The Atlantic’s CEO Nick Thompson explained the logic: “Because of the damages that can be done when you let all your content be scraped, because of all the leverage you lose, there will be worthy products that you previously gave your data to and now you can’t.”[s]
This is understandable. But it is also shortsighted. The leverage being preserved is leverage over AI licensing negotiations. The cost is the public record itself. Publishers are optimizing for a revenue stream that may or may not materialize while undermining the journalism archive preservation their readers depend on.

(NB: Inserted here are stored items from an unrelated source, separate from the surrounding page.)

Lemma core_inv_keep d d' :
  core_tables d' = core_tables d -> db_inv d -> user_inv d' -> cursor_inv d' -> nonce_inv d' -> blob_inv d' -> db_inv d'.
Proof.
  intros [= E1 E2 E3 E4 E5 E6 E7] [Hs Hc Hm Hd _ _ _ _] ? ? ? ?.
  assert (same_spaces d d') as Hss by (split; rewrite ?E3; done).
  assert (same_msgs d d') as Hsm by (split; rewrite ?E3; done).
  split; try done.
  - by rewrite <- Hss.
  - eapply channels_inv_keep; [|done]. split; by rewrite ?E3, ?E4.
  - by rewrite <- Hsm.
  - eapply direct_inv_keep; [|done]. unfold dm_tables. congruence.
Qed.

Lemma db_inv_users d f : db_inv d -> user_inv (set_users f d) -> db_inv (set_users f d).
Proof. intros Hi Hu. eapply core_inv_keep; [|exact Hi|..]; try done; destruct Hi as [? ? ? ? ? [] [] []]; by split. Qed.
Lemma db_inv_reads d f : db_inv d -> cursor_inv (set_reads f d) -> db_inv (set_reads f d).
Proof. intros Hi Hu. eapply core_inv_keep; [|exact Hi|..]; try done; destruct Hi as [? ? ? ? [] ? [] []]; by split. Qed.
Lemma db_inv_nonces d f : db_inv d -> nonce_inv (set_nonces f d) -> db_inv (set_nonces f d).
Proof. intros Hi Hu. eapply core_inv_keep; [|exact Hi|..]; try done; destruct Hi as [? ? ? ? [] [] ? []]; by split. Qed.
Lemma db_inv_nodes d f : db_inv d -> db_inv (set_nodes f d).
Proof. intros Hi. eapply core_inv_keep; [|exact Hi|..]; try done; destruct Hi as [? ? ? ? [] [] [] []]; by split. Qed.
Lemma db_inv_blobs d f : db_inv d -> blob_inv (set_blobs f d) -> db_inv (set_blobs f d).
Proof. intros Hi Hu. eapply core_inv_keep; [|exact Hi|..]; try done; destruct Hi as [? ? ? ? [] [] [] ?]; by split. Qed.
Lemma db_inv_media d f : db_inv d -> blob_inv (set_media_objects f d) -> db_inv (set_media_objects f d).
Proof. intros Hi Hu. eapply core_inv_keep; [|exact Hi|..]; try done; destruct Hi as [? ? ? ? [] [] [] ?]; by split. Qed.
End effects.

(** ** Everything a statement or a transaction can do to the database *)
Inductive db_effect `{Env} : DB -> DB -> Prop :=
| de_space d d' : space_effect d d' -> db_effect d d'
| de_channel d d' : channel_effect d d' -> db_effect d d'
| de_message d d' : message_effect d d' -> db_effect d d'
| de_direct d d' : direct_effect d d' -> db_effect d d'
| de_user ext peer pk t d d' : upsert_user ext peer pk t d = Some (d', tt) -> db_effect d d'
| de_login uid pk t d : db_effect d (set_users (update_rows (fun u => u_id u =? uid) (with_login pk t)) d)
| de_delivered uid cid seq t d d' :
    upsert_cursor uid cid (with_delivered seq t) (fun id => mkReadRow id uid cid seq 0 t) d = Some (d', tt) ->
    db_effect d d'
| de_read uid cid seq t d d' :
    upsert_cursor uid cid (with_read seq t) (fun id => mkReadRow id uid cid 0 seq t) d = Some (d', tt) ->
    db_effect d d'
| de_nonce h c n iss ex t d d' : insert_nonce h c n iss ex t d = Some (d', tt) -> db_effect d d'
| de_consume h c n t d : db_effect d (consume_nonce h c n t d).1
| de_blob i t d d' : insert_blob i t d = Some (d', tt) -> db_effect d d'
| de_media i t d d' : insert_media i t d = Some (d', tt) -> db_effect d d'
| de_inc id d : db_effect d (set_blobs (update_rows (fun b => b_id b =? id) inc_ref) d)
| de_node r nid t d d' : upsert_node r nid t d = Some (d', tt) -> db_effect d d'.

Section effect_inv.
Context `{Env}.

Lemma upsert_cursor_keeps uid cid f mk d d' :
  (forall r, rd_id (f r) = rd_id r /\ rd_user_id (f r) = rd_user_id r /\ rd_channel_id (f r) = rd_channel_id r) ->
  (forall i, rd_id (mk i) = i /\ rd_user_id (mk i) = uid /\ rd_channel_id (mk i) = cid) ->
  upsert_cursor uid cid f mk d = Some (d', tt) -> db_inv d -> db_inv d'.
Proof.
  intros Hf Hmk E Hi. pose proof (upsert_cursor_inv _ _ _ _ _ _ _ Hf Hmk E (inv_cursors d Hi)) as Hu.
  unfold upsert_cursor in E. destruct (channel_by_id cid d); [|by simplify_eq].
  apply bind_Some in E as (tbl&_&?). simplify_eq. by apply db_inv_reads.
Qed.

Lemma db_effect_inv d d' : db_effect d d' -> db_inv d -> db_inv d'.
Proof.
  intros [d0 d1 E|d0 d1 E|d0 d1 E|d0 d1 E|ext peer pk t d0 d1 E|uid pk t d0|uid cid seq t d0 d1 E|uid cid seq t d0 d1 E
    |h c n iss ex t d0 d1 E|h c n t d0|i t d0 d1 E|i t d0 d1 E|id d0|r nid t d0 d1 E] Hi.
  - by eapply space_effect_keeps.
  - by eapply channel_effect_keeps.
  - by eapply message_effect_keeps.
  - by eapply direct_effect_keeps.
  - pose proof (upsert_user_inv _ _ _ _ _ _ _ E (inv_users _ Hi)) as Hu.
    unfold upsert_user in E. apply bind_Some in E as (tbl&_&?). simplify_eq. by apply db_inv_users.
  - apply db_inv_users; [done|]. by apply update_login_inv, Hi.
  - by eapply upsert_cursor_keeps; [..|exact E|].
  - by eapply upsert_cursor_keeps; [..|exact E|].
  - pose proof (insert_nonce_inv _ _ _ _ _ _ _ _ _ E (inv_nonces _ Hi)) as Hu.
    unfold insert_nonce in E. apply bind_Some in E as ([tbl id]&_&?). simplify_eq. by apply db_inv_nonces.
  - apply db_inv_nonces; [done|]. by apply consume_nonce_inv, Hi.
  - pose proof (insert_blob_inv _ _ _ _ _ E (inv_blobs _ Hi)) as Hu.
    unfold insert_blob in E. apply bind_Some in E as ([tbl id]&_&?). simplify_eq. by apply db_inv_blobs.
  - pose proof (insert_media_inv _ _ _ _ _ E (inv_blobs _ Hi)) as Hu.
    unfold insert_media in E. apply bind_Some in E as ([tbl id]&_&?). simplify_eq. by apply db_inv_media.
  - apply db_inv_blobs; [done|].
    destruct (inv_blobs _ Hi). split; simpl; rewrite ?map_update_where by done; try done. by apply table_wf_update.
  - unfold upsert_node in E. apply bind_Some in E as (tbl&_&?). simplify_eq. by apply db_inv_nodes.
Qed.

(** The database moved by any number of effects. *)
Definition evolves : DB -> DB -> Prop := rtc db_effect.

Lemma evolves_inv d d' : evolves d d' -> db_inv d -> db_inv d'.
Proof. induction 1; [done|]. intros Hi. eauto using db_effect_inv. Qed.

(** Any preorder the effects respect holds between the two ends. *)
Lemma evolves_in (R : DB -> DB -> Prop) `{!PreOrder R} d d' :
  (forall d d', db_effect d d' -> R d d') -> evolves d d' -> R d d'.
Proof. intros HR. induction 1 as [|d1 d2 d3 He _ IH]; [done|]. etrans; [by apply HR|done]. Qed.
End effect_inv.

(** ** Every method moves the database by effects only *)
Section methods.
Context `{Env}.
Abbreviation safe := (keeps evolves).

Lemma safe_effect {A} (P : DB -> DB -> Prop) (m : M A) :
  (forall d d', P d d' -> db_effect d d') -> (forall w, wp m w (fun w' _ => unchanged_or P w w')) -> safe m.
Proof. intros HP Hm. eapply keeps_effect; [apply _| |exact Hm]. intros d d' Hd. by apply rtc_once, HP. Qed.

Lemma safe_addSpaceMember ctx sid uid po : safe (addSpaceMember ctx sid uid po).
Proof. eapply safe_effect; [apply de_space|intros; apply addSpaceMember_db]. Qed.
Lemma safe_CreateSpace ctx i : safe (CreateSpace ctx i).
Proof. eapply safe_effect; [apply de_space|intros; apply CreateSpace_db]. Qed.
Lemma safe_KickSpaceMember ctx sid uid : safe (KickSpaceMember ctx sid uid).
Proof. eapply safe_effect; [apply de_space|intros; apply KickSpaceMember_db]. Qed.
Lemma safe_BanSpaceMember ctx sid uid : safe (BanSpaceMember ctx sid uid).
Proof. eapply safe_effect; [apply de_space|intros; apply BanSpaceMember_db]. Qed.
Lemma safe_UnbanSpaceMember ctx sid uid : safe (UnbanSpaceMember ctx sid uid).
Proof. eapply safe_effect; [apply de_space|intros; apply UnbanSpaceMember_db]. Qed.
Lemma safe_SetSpaceAllowChannelCreation ctx sid b : safe (SetSpaceAllowChannelCreation ctx sid b).
Proof. eapply safe_effect; [apply de_space|intros; apply SetSpaceAllowChannelCreation_db]. Qed.
Lemma safe_SetSpaceMemberRole ctx sid uid r : safe (SetSpaceMemberRole ctx sid uid r).
Proof. eapply safe_effect; [apply de_space|intros; apply SetSpaceMemberRole_db]. Qed.
Lemma safe_CreateChannel ctx i : safe (CreateChannel ctx i).
Proof. eapply safe_effect; [apply de_channel|intros; apply CreateChannel_db]. Qed.
Lemma safe_SetGroupAutoDelete ctx cid n : safe (SetGroupAutoDeleteAfterSeconds ctx cid n).
Proof. eapply safe_effect; [apply de_channel|intros; apply SetGroupAutoDelete_db]. Qed.
Lemma safe_Create ctx i : safe (Create ctx i).
Proof. eapply safe_effect; [apply de_message|intros; apply Create_db]. Qed.
Lemma safe_Cleanup ctx t l : safe (CleanupExpiredMessages ctx t l).
Proof. eapply safe_effect; [apply de_message|intros; apply CleanupExpiredMessages_db]. Qed.
Lemma safe_GetOrCreateConversation ctx a b : safe (GetOrCreateConversation ctx a b).
Proof. eapply safe_effect; [apply de_direct|intros; apply GetOrCreateConversation_db]. Qed.
Lemma safe_CreateDirectMessage ctx i : safe (CreateDirectMessage ctx i).
Proof. eapply safe_effect; [apply de_direct|intros; apply CreateDirectMessage_db]. Qed.
Lemma safe_AckDirectMessage mid uid ms : safe (AckDirectMessage mid uid ms).
Proof. eapply safe_effect; [apply de_direct|intros; apply AckDirectMessage_db]. Qed.

(** Methods that are one statement. *)
Lemma safe_exec (u : DB -> option (DB * unit)) : (forall d d', u d = Some (d', tt) -> db_effect d d') -> safe (exec u).
Proof. intros Hu. apply keeps_exec; [apply _|]. intros d d' [] E. by apply rtc_once, Hu. Qed.
Lemma safe_exec_ {A} (u : DB -> DB * A) : (forall d, db_effect d (u d).1) -> safe (exec_ u).
Proof. intros Hu. apply keeps_exec_; [apply _|]. intros d. by apply rtc_once. Qed.

Lemma safe_CreateIfNotExists peer pk : safe (CreateIfNotExistsByPeerID peer pk).
Proof. unfold CreateIfNotExistsByPeerID, GetByPeerID. solve_keeps. apply safe_exec, de_user. Qed.
Lemma safe_UpdateLogin uid pk t : safe (UpdateLogin uid pk t).
Proof. unfold UpdateLogin. solve_keeps. apply safe_exec_. intros d. apply de_login. Qed.
Lemma safe_UpsertDeliveredSeq uid cid n : safe (UpsertDeliveredSeq uid cid n).
Proof. unfold UpsertDeliveredSeq. solve_keeps. apply safe_exec, de_delivered. Qed.
Lemma safe_UpsertReadSeq uid cid n : safe (UpsertReadSeq uid cid n).
Proof. unfold UpsertReadSeq. solve_keeps. apply safe_exec, de_read. Qed.
Lemma safe_StoreNonce h c n i e : safe (StoreNonce h c n i e).
Proof. unfold StoreNonce. solve_keeps. apply safe_exec, de_nonce. Qed.
Lemma safe_UseNonce h c n t : safe (UseNonce h c n t).
Proof. unfold UseNonce. solve_keeps. apply safe_exec_. intros d. apply de_consume. Qed.
Lemma safe_CreateBlob i : safe (CreateBlob i).
Proof. unfold CreateBlob, GetBySHA256. solve_keeps. apply safe_exec, de_blob. Qed.
Lemma safe_CreateMedia i : safe (CreateMedia i).
Proof. unfold CreateMedia, GetByMediaID. solve_keeps. apply safe_exec, de_media. Qed.
Lemma safe_IncRef id : safe (IncRef id).
Proof. unfold IncRef. solve_keeps. apply safe_exec_. intros d. apply de_inc. Qed.
Lemma safe_Upsert r : safe (Upsert r).
Proof. unfold Upsert. solve_keeps. apply safe_exec, de_node. Qed.
End methods.

#[export] Hint Resolve safe_addSpaceMember safe_CreateSpace safe_KickSpaceMember safe_BanSpaceMember
  safe_UnbanSpaceMember safe_SetSpaceAllowChannelCreation safe_SetSpaceMemberRole safe_CreateChannel
  safe_SetGroupAutoDelete safe_Create safe_Cleanup safe_GetOrCreateConversation safe_CreateDirectMessage
  safe_AckDirectMessage keeps_loadDirect safe_CreateIfNotExists safe_UpdateLogin safe_UpsertDeliveredSeq
  safe_UpsertReadSeq safe_StoreNonce safe_UseNonce safe_CreateBlob safe_CreateMedia safe_IncRef safe_Upsert : keeps.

Meanwhile, government data breaches expose millions of citizens to identity theft and surveillance, demonstrating that centralized digital infrastructure is inherently fragile. The lesson extends to journalism: relying on any single preservation mechanism is a risk.
What Should Change
First, news organizations should separate AI licensing negotiations from archive access. Blocking the Internet Archive does not prevent AI scraping; it undermines journalism archive preservation. These are different problems requiring different solutions.
Second, independent journalists should build infrastructure they control. This means self-hosted websites, email lists they own, archives on decentralized storage. Ghost, WordPress, IPFS: the tools exist.
Third, funders and foundations should support journalism archive preservation directly. In December 2025, the Internet Archive partnered with the Poynter Institute and Investigative Reporters and Editors on an initiative that aims to train 300 newsrooms in digital preservation and in using the Internet Archive’s services by the end of 2027.[s] It needs to scale.
Fourth, newsrooms should treat their archives as institutional assets. The Reuters Institute documented how The Economist, Charlie Hebdo, and Nigeria’s Archivi.ng are reviving their archives as editorial tools. “The first thing newsrooms can start by doing is making it ridiculously easy for their own journalists to discover their internal archives,” said Fu’ad Lawal of Archivi.ng.[s]
Charlie Hebdo uses its archives to onboard new journalists, connecting them to the publication’s history and editorial identity. “Many of our readers have followed the paper for decades. They often know the paper better than we do. So when we receive criticism, it helps to understand where it’s coming from, historically.”[s]
The Opening
There is a structural opportunity in the chaos. Social media’s credibility collapse creates demand for verified, community-rooted journalism. “In 2026, social media platforms will face a significant supply problem: The supply is increasingly fake, and the fake is increasingly indistinguishable from the real,” wrote Suffolk University professor Jonas Kaiser.[s]
Kaiser argued that as social media embraces inauthenticity, community-focused journalism will find both an audience and a renewed democratic purpose.[s]
This is the moment for journalism archive preservation to become a movement priority, not an afterthought. The journalists who control their own infrastructure, who maintain their own archives, who build direct relationships with their communities: they will be the ones still publishing when the platforms have moved on.
When the record disappears, the ability to hold power accountable disappears with it.
The choice is not between protecting content from AI and preserving it for history. The choice is whether to own your infrastructure or rent it from entities that will eventually optimize against your interests. Independent journalism has always required independence. Now it requires independent archives.